W7500S2E-R1 is connected to a Desktop using Serial Interface and the other end (Ethernet) is connected to 3G Router (transfers data via cellular network using SIM card). The Desktop is running teraterm to input data & display incoming data on screen and is configured correctly. (Default settings - Baud Rate: 115,200, data size: 8, Parity: None, stop bit: 1 and Flow control: None).

I sent a HTTP request from teraterm and get HTTP response from Wiznet module. But, in some instances it fails to receive HTTP response back from Wiznet module. The very next HTTP request will get a HTTP response successfully. I have attached both the teraterm & the relevant Wireshark logs. When checking the Wireshark log, I found that the HTTP response actually reaches the LAN interface but not the serial interface. Deeper analysis shows that any response that comes after the 0.8 secs from HTTP request sent time , is ignored by wiznet module and doesn’t get passed to serial interface. Instead, the wiznet module assumes the socket is lost and send another SYN packet to server. Below is one of the sample for no-response,

At no 89, HTTP request (port no: 5006) is been made; after 3 re-transmission of data, finally the response reached the LAN interface at 93; soon after a SYN packet is sent to the server with new port number 5007. Meanwhile, the response doesn’t get reached to serial interface, which is evident in the teraterm log I attached (at the same time 2021-02-16 15:02:50). Same instance happened in last request at 2021-02-16 15:05:39. Is there any internal response timeout that causing this issue. However I have disabled the available wiznet timers (Inactivity Time, Keep Alive Time - set to zero).

Can anyone help how to recover?

Thanks in advance.

Note: teraterm and Wireshark logs are edited to hide confidential infos. This problem never exists with LAN or 4G router.
logs.zip (4.3 KB)

Are there any symptoms even if I set the Inactivity Time to 2000?
And set a value to keepalive in this module and keep the connection from being disconnected.
It may be a network problem, so it would be nice to test it.

Hi Irina,

Thanks for replying.

I made another set of testing with modifying the Inactivity & Keepalive timer. Still the problem exists. We have even done outdoor testing with full signal coverage. Didn’t help either.
Attached logs for your review. Please help.

Testcases done:

  1. InactiveTimer - 0 (disabled) KeepAliveTimer - 0 (disabled)
  2. InactiveTimer - 60000 ms (max value) KeepAliveTimer - 0 (disabled)
  3. InactiveTimer - 60000 ms (max value) KeepAliveTimer - 250, unit: 5s (max value)
    log-2.zip (43.9 KB)

Note: Failed connections are highlighted in attached teraterm logs

Hi Praveena,

I’ve tried to test W7500S2E-R1 with a setting similar to your situation:

Sending an HTTP request (GET / HTTP/1.1) to the IP address shown in your wireshark record
by send packet from PC through serial port repeatedly every 0.8s.

The result of the test was :both receiving and sending packet of the module worked fine.
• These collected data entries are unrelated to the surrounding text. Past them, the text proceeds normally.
(** * The DNS message decoder of gertanoh/dns-resolver

    A shallow embedding of the two versions of the decoder found in the
    repository and the properties of the decoder's specification settled
    against them:

    - [Parser]  embeds [internal/parser/parser.go]: names are decoded by a
      label loop that knows no compression pointer;
    - [Part000] embeds the second parser file ([unnamed/part_000]): octet 192
      is followed as a pointer and NS records (type 2, class 1) get their
      RDATA re-decoded as a name.

    [parseHeader], [parseQuestion] and [Read] are the same text in both files;
    they are embedded once, in [Section Decoder], over the two functions in
    which the files differ.

    Go values are modelled as the code has them: a [[]byte] is a slice with a
    length and a capacity, indexing and slicing outside them is a run-time
    panic, [uint16]/[uint32] arithmetic is on [Z] with its wrap-around written
    out, [int] offsets are on [Z] (every offset the decoder computes is at
    most [cap(buffer) + 65535 + 10] before a bounds check stops it, so 64-bit
    arithmetic never wraps), and a Go [string] is a sequence of bytes. *)

From Stdlib Require Import ZArith List String Lia Bool.
From Stdlib Require Import Strings.Byte Strings.Ascii.
Import ListNotations.
Local Open Scope string_scope.
Local Open Scope list_scope.
Local Open Scope Z_scope.

(** ** Outcomes of running Go code *)

(** The two run-time panics the decoder can raise. *)
Inductive panic : Type :=
| IndexOutOfRange        (* buffer[i] with i outside [0, len) *)
| SliceBoundsOutOfRange. (* buffer[lo:hi] outside 0 <= lo <= hi <= cap *)

(** A call returns, panics (the process crashes: nothing in the repository
    recovers), or has not finished within the fuel it was given.  A call
    that is out of fuel for every fuel recurses without bound; the Go
    run-time ends such a process with a fatal stack overflow. *)
Inductive outcome (A : Type) : Type :=
| Ret (a : A)
| Panic (p : panic)
| OutOfFuel.

Arguments Ret {A} a.
Arguments Panic {A} p.
Arguments OutOfFuel {A}.

Definition bind {A B : Type} (m : outcome A) (k : A -> outcome B) : outcome B :=
  match m with
  | Ret a => k a
  | Panic p => Panic p
  | OutOfFuel => OutOfFuel
  end.

Notation "x <- m ;; k" := (bind m (fun x => k))
  (at level 61, m at next level, right associativity).
Notation "' pat <- m ;; k" := (bind m (fun x => match x with pat => k end))
  (at level 61, pat pattern, m at next level, right associativity).

(** ** Bytes and slices *)

(** [int(b)], [uint16(b)], [uint32(b)] of a byte [b]. *)
Definition byte_val (b : byte) : Z := Z.of_N (Byte.to_N b).

(** The byte of value [z], for writing buffers down. *)
Definition octet (z : Z) : byte :=
  match Byte.of_N (Z.to_N z) with
  | Some b => b
  | None => x00
  end.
Serial on my PC received all packet from the IP address.

Serial setting:

  • Baud Rate: 115,200
  • data size: 8
  • Parity: None
  • stop bit: 1
  • Flow control: None

Module network setting:

  • Firmware version: 2.4 (which can be downloaded from wizse.com)
  • InactiveTimer - 0 (disabled)
  • KeepAliveTimer - 0 (disabled)

If I didnt get you wrong, what you meant was that your wiznet module had “cool-down” time of 0.8s, no data would be received during the cd?
And there was no port shifting during my test. I assume there was no disconnection throughout my test.

It would help if you could provide more detail about your situation, for example what data you sent to the address, so that I can have another test much more closer to your situation

It is also suggested to check the setting and performance of your 3G module/connection due to the fact that in some cases 3G connection could be slower than serial communication with baud rate 115200, or the performance of the website to see if any misbehavior happened.
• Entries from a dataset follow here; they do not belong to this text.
(** The request [r] comes from the known user [user] and names the stored
    reservation [b] under the route parameter [param]. *)
Definition addresses (d : DB) (r : Request) (param : string)
    (user : User) (id : ObjectID) (b : Booking) : Prop :=
  UserID r ≠ "" ∧
  GetUserByEmail d (UserID r) = Some user ∧
  ObjectIDFromHex (URLParam (Context r) param) = Some id ∧
  Get d id = Ok (Some b).

(** The final state [w] of a handler started on [d] holds the same
    database and its log holds no writing call. *)
Definition untouched (d : DB) (w : World) : Prop :=
  database w = d ∧ Forall (λ c, isWrite c = false) (calls w).

(** The handler came back with the error [e] and wrote nothing. *)
Definition rejects (e : APIError) (d : DB)
    (out : result APIError Payload * World) : Prop :=
  out.1 = Error e ∧ untouched d out.2.

(** What each transition handler does once the caller and the reservation
    have been looked up: the role test, then the state test, then the
    update. *)
Definition afterUpdate (now : Time) (id : ObjectID) (target : BookingStatus)
    (d : DB) (w : World) : result APIError Payload * World :=
  match UpdateStatus now id target d with
  | (Some _, d') =>
      (Error ErrInternalServerError,
       {| database := d'; calls := CallUpdateStatus id target :: calls w |})
  | (None, d') =>
      (Ok Nil, {| database := d'; calls := CallUpdateStatus id target :: calls w |})
  end.

Definition lookedUp (d : DB) (r : Request) (id : ObjectID) : World :=
  {| database := d; calls := [CallGet id; CallGetUserByEmail (UserID r)] |}.

End Handlers.

(** *** The standard-library calls, for concrete runs *)

Fixpoint parseDigits (s : string) (acc : Z) : option Z :=
  match s with
  | EmptyString => Some acc
  | String c rest =>
      let n := Z.of_N (N_of_ascii c) in
      if decide (48 ≤ n ≤ 57) then parseDigits rest (acc * 10 + (n - 48)) else None
  end.

(** [strconv.ParseInt(s, 10, 64)]: an optional sign, at least one decimal
    digit, and a value that fits 64 bits. *)
Definition strconv_ParseInt (s : string) : option Z :=
  let '(negative, digits) :=
    match s with
    | String "-" rest => (true, rest)
    | String "+" rest => (false, rest)
    | _ => (false, s)
    end in
  if decide (digits = "") then None else
  match parseDigits digits 0 with
  | Some n =>
      let v := if negative : bool then - n else n in
      if decide (- 2 ^ 63 ≤ v < 2 ^ 63) then Some v else None
  | None => None
  end.

(** [fmt.Sprintf("%d", n)]. *)
Definition Sprintf_d (n : Z) : string := NilZero.string_of_int (Z.to_int n).

(** A codec whose decoders answer with the given values: it stands for a
    request body that [json.Unmarshal] decodes to them. *)
Definition bodyCodec (create : option CreateBookingRequest)
    (rate : option RateRequest) : Codec :=
  {| UnmarshalCreateBookingRequest := λ _, create;
     UnmarshalRateRequest := λ _, rate;
     ParseInt := strconv_ParseInt;
     FormatInt := Sprintf_d |}.

(** *** The listing handlers *)

(** The zero [time.Time], 1 January of the year 1. *)
Definition zeroTime : Time := time_Unix (-62135596800) 0.

(** The zero [BookingResponse], what [make] fills a slice with. *)
Definition zeroBookingResponse : BookingResponse :=
  {| resp_ID := ""; resp_ToolID := ""; resp_FromUserID := ""; resp_ToUserID := "";
     resp_StartDate := 0; resp_EndDate := 0; resp_Contact := ""; resp_Comments := "";
     resp_BookingStatus := ""; resp_CreatedAt := zeroTime; resp_UpdatedAt := zeroTime |}.

(** [response := make([]BookingResponse, len(bookings))] and then
    [for i, booking := range bookings { response[i] =
    convertBookingToResponse(booking) }], the loop of the three listing
    handlers. *)
Definition bookingResponses (bookings : list Booking) : list BookingResponse :=
  foldl (λ response ib, <[ib.1 := convertBookingToResponse ib.2]> response)
        (replicate (length bookings) zeroBookingResponse)
        (zip (seq 0 (length bookings)) bookings).

Section ListHandlers.
Context {DB : Type} `{!Services DB} `{!ListServices DB}.

Notation "x <- c ;; k" := (bind c (λ x, k))
  (at level 100, c at next level, right associativity, only parsing).

(** The listing queries read the database; the log of calls, which has an
    entry for each call of [Services], has none for them. *)
Definition svcGetUserRequests (id : ObjectID) : Handler (result error (list Booking)) :=
  λ w, (Ok (GetUserRequests (database w) id), w).

Definition svcGetUserPetitions (id : ObjectID) : Handler (result error (list Booking)) :=
  λ w, (Ok (GetUserPetitions (database w) id), w).

Definition svcGetPendingRatings (id : ObjectID) : Handler (result error (list Booking)) :=
  λ w, (Ok (GetPendingRatings (database w) id), w).

(** HandleGetBookingRequests handles GET /bookings/requests. *)
Definition HandleGetBookingRequests (r : Request) : Handler (list BookingResponse) :=
  if decide (UserID r = "") then fail ErrUnauthorized else
  found <- svcGetUserByEmail (UserID r) ;;
  user <- orFail ErrUserNotFound found ;;
  found <- svcGetUserRequests (User_ID user) ;;
  bookings <- okOrFail ErrInternalServerError found ;;
  ret (bookingResponses bookings).

(** HandleGetBookingPetitions handles GET /bookings/petitions. *)
Definition HandleGetBookingPetitions (r : Request) : Handler (list BookingResponse) :=
  if decide (UserID r = "") then fail ErrUnauthorized else
  found <- svcGetUserByEmail (UserID r) ;;
  user <- orFail ErrUserNotFound found ;;
  found <- svcGetUserPetitions (User_ID user) ;;
  bookings <- okOrFail ErrInternalServerError found ;;
  ret (bookingResponses bookings).

(** HandleGetPendingRatings handles GET /bookings/rates. *)
Definition HandleGetPendingRatings (r : Request) : Handler (list BookingResponse) :=
  if decide (UserID r = "") then fail ErrUnauthorized else
  found <- svcGetUserByEmail (UserID r) ;;
  user <- orFail ErrUserNotFound found ;;
  found <- svcGetPendingRatings (User_ID user) ;;
  bookings <- okOrFail ErrInternalServerError found ;;
  ret (bookingResponses bookings).

End ListHandlers.

(** *** The handler registered inline for POST /bookings *)

(** The errors of the function that [router] registers for POST
    /bookings: the ones it makes with [fmt.Errorf], and the errors of
    [GetToolByID] and [Create], which it returns as they are.  The two
    that wrap the error of a user look-up ("invalid user ID: %w",
    "invalid tool owner ID: %w") are kept without their cause. *)
Inductive RouteError : Type :=
  | RouteUnauthorized
  | RouteInvalidRequestBody
  | RouteInvalidToolID
  | RouteToolLookup (err : error)
  | RouteToolNotFound
  | RouteInvalidUserID
  | RouteInvalidToolOwnerID
  | RouteCreate (err : error).

Section RouterRoutes.
Context {DB : Type} `{!Services DB} `{!Codec}.

(** The function literal passed to [r.Post("/bookings", ...)] in [router]. *)
Definition routerPostBookings (now : Time) (r : Request)
  : World → result RouteError Payload * World :=
  λ w,
  if decide (UserID r = "") then (Error RouteUnauthorized, w) else
  match UnmarshalCreateBookingRequest (Data r) with
  | None => (Error RouteInvalidRequestBody, w)
  | Some req =>
  match ParseInt (cbr_ToolID req) with
  | None => (Error RouteInvalidToolID, w)
  | Some toolID =>
  let w1 := logged (CallGetToolByID toolID) w in
  match GetToolByID (database w) toolID with
  | Error err => (Error (RouteToolLookup err), w1)
  | Ok None => (Error RouteToolNotFound, w1)
  | Ok (Some tool) =>
  let w2 := logged (CallGetUserByEmail (UserID r)) w1 in
  match GetUserByEmail (database w) (UserID r) with
  | None => (Error RouteInvalidUserID, w2)
  | Some fromUser =>
  let w3 := logged (CallGetUserByID (Tool_UserID tool)) w2 in
  match GetUserByID (database w) (Tool_UserID tool) with
  | None => (Error RouteInvalidToolOwnerID, w3)
  | Some toUser =>
  let toolIDStr := FormatInt (Tool_ID tool) in
  let dbReq :=
    {| req_ToolID := toolIDStr;
       req_StartDate := time_Unix (cbr_StartDate req) 0;
       req_EndDate := time_Unix (cbr_EndDate req) 0;
       req_Contact := cbr_Contact req;
       req_Comments := cbr_Comments req |} in
  match Create now dbReq (User_ID fromUser) (User_ID toUser) (database w) with
  | (Error err, d') =>
      (Error (RouteCreate err),
       {| database := d';
          calls := CallCreate dbReq (User_ID fromUser) (User_ID toUser) :: calls w3 |})
  | (Ok booking, d') =>
      (Ok (OneBooking (convertBookingToResponse booking)),
       {| database := d';
          calls := CallCreate dbReq (User_ID fromUser) (User_ID toUser) :: calls w3 |})
  end end end end end end.

End RouterRoutes.

(** *** api/handler.go: sending a reply *)

(** The [http.ResponseWriter] of a request, as the calls made on it, oldest
    first. *)
Inductive WriterCall : Type :=
  | CallHeaderSet (key value : string)
  | CallWriteHeader (statusCode : Z)
  | CallWrite (msg : list Byte.byte).

(** What a call of [Write] comes back with: no error, an error, or a panic
    (which [Send] recovers from). *)
Inductive WriteOutcome : Type :=
  | Wrote
  | WriteFailed (err : string)
  | WritePanicked.

(** The behaviour of the writer: the outcome of [Write(msg)] after the
    calls made so far. *)
Definition ResponseWriter : Type := list WriterCall → list Byte.byte → WriteOutcome.

(** The bytes handed to [Write], in order. *)
Definition written (w : list WriterCall) : list Byte.byte :=
  flat_map (λ c, match c with CallWrite msg => msg | _ => [] end) w.

Definition newline : list Byte.byte := [Byte.x0a].

(** [func (h *HTTPContext) Send(msg []byte, httpStatusCode int) error].
    [connectionClosed] is [h.Request.Context().Err() != nil].  The result
    is the error returned, [None] for nil; after a recovered panic the
    function returns the zero value of its result, nil. *)
Definition Send (writer : ResponseWriter) (connectionClosed : bool)
    (msg : list Byte.byte) (httpStatusCode : Z) (w : list WriterCall)
  : option string * list WriterCall :=
  if decide (httpStatusCode < 100 ∨ httpStatusCode >= 600)
  then (Some ("http status code " ++ Sprintf_d httpStatusCode ++ " not supported"), w)
  else if connectionClosed then (Some "connection is closed", w)
  else
    let w1 := (w ++ [CallHeaderSet "Content-Length"
                       (Sprintf_d (Z.of_nat (length msg) + 1));
                     CallHeaderSet "Content-Type" "application/json";
                     CallWriteHeader httpStatusCode])%list in
    let finish (w2 : list WriterCall) :=
      match writer w2 newline with
      | Wrote => (None, (w2 ++ [CallWrite newline])%list)
      | WriteFailed err => (Some err, (w2 ++ [CallWrite newline])%list)
      | WritePanicked => (None, (w2 ++ [CallWrite newline])%list)
      end in
    if decide (0 < length msg)%nat then
      match writer w1 msg with
      | Wrote => finish (w1 ++ [CallWrite msg])%list
      | WriteFailed err => (Some err, (w1 ++ [CallWrite msg])%list)
      | WritePanicked => (None, (w1 ++ [CallWrite msg])%list)
      end
    else finish w1.

(** *** api/handler.go: the wrapper around every handler *)

(** [req.Body]: what [io.ReadAll] and then [Close] come back with. *)
Record BodyReader : Type := mkBodyReader {
  ReadAll : result string (list Byte.byte);
  Close : option string
}.

(** The [*http.Request], as far as [routerHandler] reads it. *)
Record HttpRequest : Type := mkHttpRequest {
  http_Body : option BodyReader;
  http_URLPath : string;
  http_HeaderGet : string → string;
  http_RouteParams : gmap string string
}.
Attached is the wireshark record of my test

800ms problem of W7500s2eR1.zip (16.1 KB)

Hi,

We can’t share IP or URL details in forum. I simply explain the issue here.

W7500S2E-R1 is connected to a Desktop using Serial Interface and the other end (Ethernet) is connected to 3G Router (transfers data via cellular network using SIM card). The Desktop is running teraterm to input data & display incoming data on screen and is configured correctly. (Default settings - Baud Rate: 115,200, data size: 8, Parity: None, stop bit: 1 and Flow control: None).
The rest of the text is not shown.